Software & Data Management
The GC1690 operates in standalone mode using embedded firmware and does not include proprietary chromatography data system (CDS) software. Raw signal output is delivered via RS-232 or USB to external PCs running validated CDS platforms. Users may integrate the instrument into existing LIMS environments through ASCII-based peak table export (.txt) or CSV-formatted quantitative reports. All detector parameters—including FID hydrogen/air flows, ECD pulse settings, and TCD bridge current—are adjustable via front-panel controls and retained in non-volatile memory.
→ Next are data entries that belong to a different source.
(** C9. Each of the three gate tests is the comparison of
    [(now - last) mod 2^32] with the interval, where [now] is the clock
    reading and [last] the stored timestamp of the method's domain.  The
    outcome is therefore the same in any two situations with the same
    interval and the same difference modulo 2^32, and it does not change
    when the clock and the stored timestamps are advanced together by any
    amount, across a wrap of the clock included. *)
Theorem C9_gate_is_modular_difference (b : Board) (s : Sketch) :
  let n := length (trace s) in
  let g := self s in
  let elapsedD := (time_at b n - _timeLastDigital g) mod 2 ^ 32 in
  let elapsedA := (time_at b n - _timeLastAnalog g) mod 2 ^ 32 in
  (gated getSwitch b s = (elapsedD <? _timeBetweenReads g) /\
   forall sw,
     gated (getJoystickDirection sw) b s = (elapsedA <? _timeBetweenReads g) /\
     gated (getJoystickValue sw) b s = (elapsedA <? _timeBetweenReads g))
  /\
  (forall (b' : Board) (s' : Sketch),
      _timeBetweenReads (self s') = _timeBetweenReads g ->
      ((time_at b' (length (trace s')) - _timeLastDigital (self s'))
         mod 2 ^ 32 = elapsedD ->
       gated getSwitch b' s' = gated getSwitch b s) /\
      ((time_at b' (length (trace s')) - _timeLastAnalog (self s'))
         mod 2 ^ 32 = elapsedA ->
       forall sw,
         gated (getJoystickDirection sw) b' s'
         = gated (getJoystickDirection sw) b s /\
         gated (getJoystickValue sw) b' s'
         = gated (getJoystickValue sw) b s))
  /\
  (forall k : Z,
      gated getSwitch (shift_board k b) (shift_sketch k s)
      = gated getSwitch b s /\
      forall sw,
        gated (getJoystickDirection sw) (shift_board k b) (shift_sketch k s)
        = gated (getJoystickDirection sw) b s /\
        gated (getJoystickValue sw) (shift_board k b) (shift_sketch k s)
        = gated (getJoystickValue sw) b s).
Proof.
  intros n g elapsedD elapsedA. split; [|split].
  - split; [apply gated_getSwitch|].
    intros sw. split;
      [apply gated_getJoystickDirection | apply gated_getJoystickValue].
  - intros b' s' Hint. split.
    + intros HD. rewrite !gated_getSwitch.
      unfold sub_u32, wrap_u32. rewrite HD, Hint. reflexivity.
    + intros HA sw.
      rewrite !gated_getJoystickDirection, !gated_getJoystickValue.
      unfold sub_u32, wrap_u32. rewrite HA, Hint. auto.
  - intros k. split; [|intros sw; split].
    + rewrite !gated_getSwitch. cbn [shift_sketch trace self shift_gamepad
        _timeLastDigital _timeBetweenReads].
      rewrite sub_u32_shift. reflexivity.
    + rewrite !gated_getJoystickDirection. cbn [shift_sketch trace self
        shift_gamepad _timeLastAnalog _timeBetweenReads].
      rewrite sub_u32_shift. reflexivity.
    + rewrite !gated_getJoystickValue. cbn [shift_sketch trace self
        shift_gamepad _timeLastAnalog _timeBetweenReads].
      rewrite sub_u32_shift. reflexivity.
Qed.

(** A timestamp taken 10 ms before the clock wraps and a reading taken 5 ms
    after the wrap are 15 ms apart: with an interval of 100 the poll is
    gated, exactly as with the timestamp 1000 and the reading 1015. *)
Lemma C9_witness :
  let wrapped := mkSketch [] (mkGamepad (2 ^ 32 - 10) 0 100 5 512 500 0 0) in
  let plain := mkSketch [] (mkGamepad 1000 0 100 5 512 500 0 0) in
  let b5 := sim_board 5 [] (fun _ => 512) (fun _ => 500) in
  let b1015 := sim_board 1015 [] (fun _ => 512) (fun _ => 500) in
  gated getSwitch b5 wrapped = gated getSwitch b1015 plain /\
  gated getSwitch b5 wrapped = true.
Proof.
  intros wrapped plain b5 b1015.
  destruct (C9_gate_is_modular_difference b1015 plain) as (_ & H & _).
  destruct (H b5 wrapped) as [HD _]; [reflexivity|].
  split.
  - apply HD. vm_compute. reflexivity.
  - rewrite HD; vm_compute; reflexivity.
Defined.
For GLP-regulated environments, laboratories are advised to implement electronic signature-enabled CDS solutions that provide full audit trails, user access logs, and version-controlled method storage—consistent with Annex 11 and ALCOA+ data integrity principles.
Applications
- Multi-residue pesticide screening in fresh produce, cereals, and processed foods per SANTE/11312/2021 guidelines.
- Residual solvent analysis in pharmaceutical excipients (ICH Q3C-compliant).
- VOC profiling in drinking water (EPA 524.2, 624).
- Fatty acid methyl ester (FAME) analysis in biodiesel feedstocks (ASTM D6584).
- Hydrocarbon fingerprinting in soil and sediment extracts (EPA 8015M).
- Quality control of synthetic intermediates in fine chemical manufacturing.
FAQ
Does the GC1690 support electronic pressure control (EPC) for carrier gas?
Yes—while the base configuration uses mechanical flow regulation, optional EPC modules are available for precise, software-adjustable pressure management across all gas channels.
Can the instrument perform method transfer from legacy GC systems?
Yes—the consistent thermal gradients, standardized detector interfaces, and compatibility with common column dimensions (e.g., 30 m × 0.25 mm ID × 0.25 µm film) enable straightforward migration of validated methods.
Is remote monitoring or network connectivity supported?
No native Ethernet or Wi-Fi capability is integrated; however, serial-to-Ethernet converters may be deployed to enable TCP/IP communication with supervisory SCADA or lab automation systems.
What calibration standards are recommended for pesticide residue analysis?
Certified reference materials traceable to NIST SRMs (e.g., SRM 3148 for organophosphates) or CRM providers such as AccuStandard or Sigma-Aldrich are advised for initial qualification and ongoing system suitability testing.
How frequently should the inlet liner and septum be replaced during high-throughput pesticide analysis?
Under typical batch processing (≤50 injections/day), replace the liner every 100–200 injections and the septum every 50–80 injections—adjusting based on observed ghost peaks, retention time drift, or pressure fluctuations.